Task = From the first line of the material below to the line containing "Definition encodeFilter (req", repeat every line exactly and add nothing.

Dataset entries =
- - -

Fixpoint foldEnc {A : Type} (f : list byte -> A -> enc) (l : list A)
  (req : list byte) : enc :=
  match l with
  | [] => EncOk req
  | a :: l' =>
      match f req a with
      | EncOk req' => foldEnc f l' req'
      | stop => stop
      end
  end.

Definition encodeFilter (req : list byte) (f : filter) : list byte :=
  let req := writeLenStrToBytes req (attr f) in
  let req := writeInt32ToBytes req (filterType f) in
  let req :=
    if filterType f =? SPH_FILTER_VALUES then
      fold_left writeInt64ToBytes (values f)
        (writeInt32ToBytes req (len (values f)))
    else if filterType f =? SPH_FILTER_RANGE then
      writeInt64ToBytes (writeInt64ToBytes req (umin f)) (umax f)
    else if filterType f =? SPH_FILTER_FLOATRANGE then
      writeFloat32ToBytes (writeFloat32ToBytes req (fmin f)) (fmax f)
    else req in
  if exclude f then writeInt32ToBytes req 1 else writeInt32ToBytes req 0.

Definition encodeWeight (req : list byte) (kv : gostring * Z) : list byte :=
  writeInt32ToBytes (writeLenStrToBytes req (fst kv)) (snd kv).

(** One pass of the inner loop over [override.values]; [v.(int)],
    [v.(float32)] and [v.(uint64)] are unchecked type assertions. *)
Definition encodeOverrideValue (attrType : Z) (req : list byte)
  (idv : Z * iface) : enc :=
  let req := writeInt64ToBytes req (fst idv) in
  if attrType =? SPH_ATTR_INTEGER then
    match snd idv with
    | I_int i => EncOk (writeInt32ToBytes req i)
    | _ => EncPanic interface_conversion
    end
  else if attrType =? SPH_ATTR_FLOAT then
    match snd idv with
    | I_float32 f => EncOk (writeFloat32ToBytes req f)
    | _ => EncPanic interface_conversion
    end
  else if attrType =? SPH_ATTR_BIGINT then
    match snd idv with
    | I_uint64 u => EncOk (writeInt64ToBytes req u)
    | _ => EncPanic interface_conversion
    end
  else
    EncErr (Errorf "AddQuery > attr value is not int/float32/uint64.").

Definition encodeOverride (req : list byte) (kv : gostring * override) : enc :=
  let o := snd kv in
  let req := writeLenStrToBytes req (attrName o) in
  let req := writeInt32ToBytes req (attrType o) in
  let req := writeInt32ToBytes req (len (o_values o)) in
  foldEnc (encodeOverrideValue (attrType o)) (o_values o) req.

Definition map_entries {V : Type} (m : option (list (gostring * V)))
  : list (gostring * V) :=
  match m with
  | Some l => l
  | None => []
  end.

(** The local buffer [req] of AddQuery, up to the select-list. *)
Definition AddQuery_req (sc : Client) (query index comment : gostring) : enc :=
  let o := opts sc in
  let req := writeInt32ToBytes [] (Offset o) in
  let req := writeInt32ToBytes req (Limit o) in
  let req := writeInt32ToBytes req (MatchMode o) in
  let req := writeInt32ToBytes req (RankMode o) in
  let req := if RankMode o =? SPH_RANK_EXPR
             then writeLenStrToBytes req (RankExpr o) else req in
  let req := writeInt32ToBytes req (SortMode o) in
  let req := writeLenStrToBytes req (SortBy o) in
  let req := writeLenStrToBytes req query in
  let req := writeInt32ToBytes req (len (weights sc)) in
  let req := fold_left writeInt32ToBytes (weights sc) req in
  let req := writeLenStrToBytes req index in
  let req := writeInt32ToBytes req 1 in
  let req := writeInt64ToBytes req (MinId o) in
  let req := writeInt64ToBytes req (MaxId o) in
  let req := writeInt32ToBytes req (len (filters sc)) in
  let req := fold_left encodeFilter (filters sc) req in
  let req := writeInt32ToBytes req (GroupFunc o) in
  let req := writeLenStrToBytes req (GroupBy o) in
  let req := writeInt32ToBytes req (MaxMatches o) in
  let req := writeLenStrToBytes req (GroupSort o) in
  let req := writeInt32ToBytes req (Cutoff o) in
  let req := writeInt32ToBytes req (RetryCount o) in
  let req := writeInt32ToBytes req (RetryDelay o) in
  let req := writeLenStrToBytes req (GroupDistinct o) in
  let req :=
    if gostring_eqb (LatitudeAttr o) [] || gostring_eqb (LongitudeAttr o) []
    then writeInt32ToBytes req 0
    else
      let req := writeInt32ToBytes req 1 in
      let req := writeLenStrToBytes req (LatitudeAttr o) in
      let req := writeLenStrToBytes req (LongitudeAttr o) in
      let req := writeFloat32ToBytes req (Latitude o) in
      writeFloat32ToBytes req (Longitude o) in
  let req := writeInt32ToBytes req (len (indexWeights sc)) in
  let req := fold_left encodeWeight (indexWeights sc) req in
  let req := writeInt32ToBytes req (MaxQueryTime o) in
  let req := writeInt32ToBytes req (len (fieldWeights sc)) in
  let req := fold_left encodeWeight (fieldWeights sc) req in
  let req := writeLenStrToBytes req comment in
  let req := writeInt32ToBytes req (len (map_entries (overrides sc))) in
  match foldEnc encodeOverride (map_entries (overrides sc)) req with
  | EncOk req => EncOk (writeLenStrToBytes req (Select o))
  | stop => stop
  end.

- - -

Response to this exercise =
Fixpoint foldEnc {A : Type} (f : list byte -> A -> enc) (l : list A)
  (req : list byte) : enc :=
  match l with
  | [] => EncOk req
  | a :: l' =>
      match f req a with
      | EncOk req' => foldEnc f l' req'
      | stop => stop
      end
  end.

Definition encodeFilter (req : list byte) (f : filter) : list byte :=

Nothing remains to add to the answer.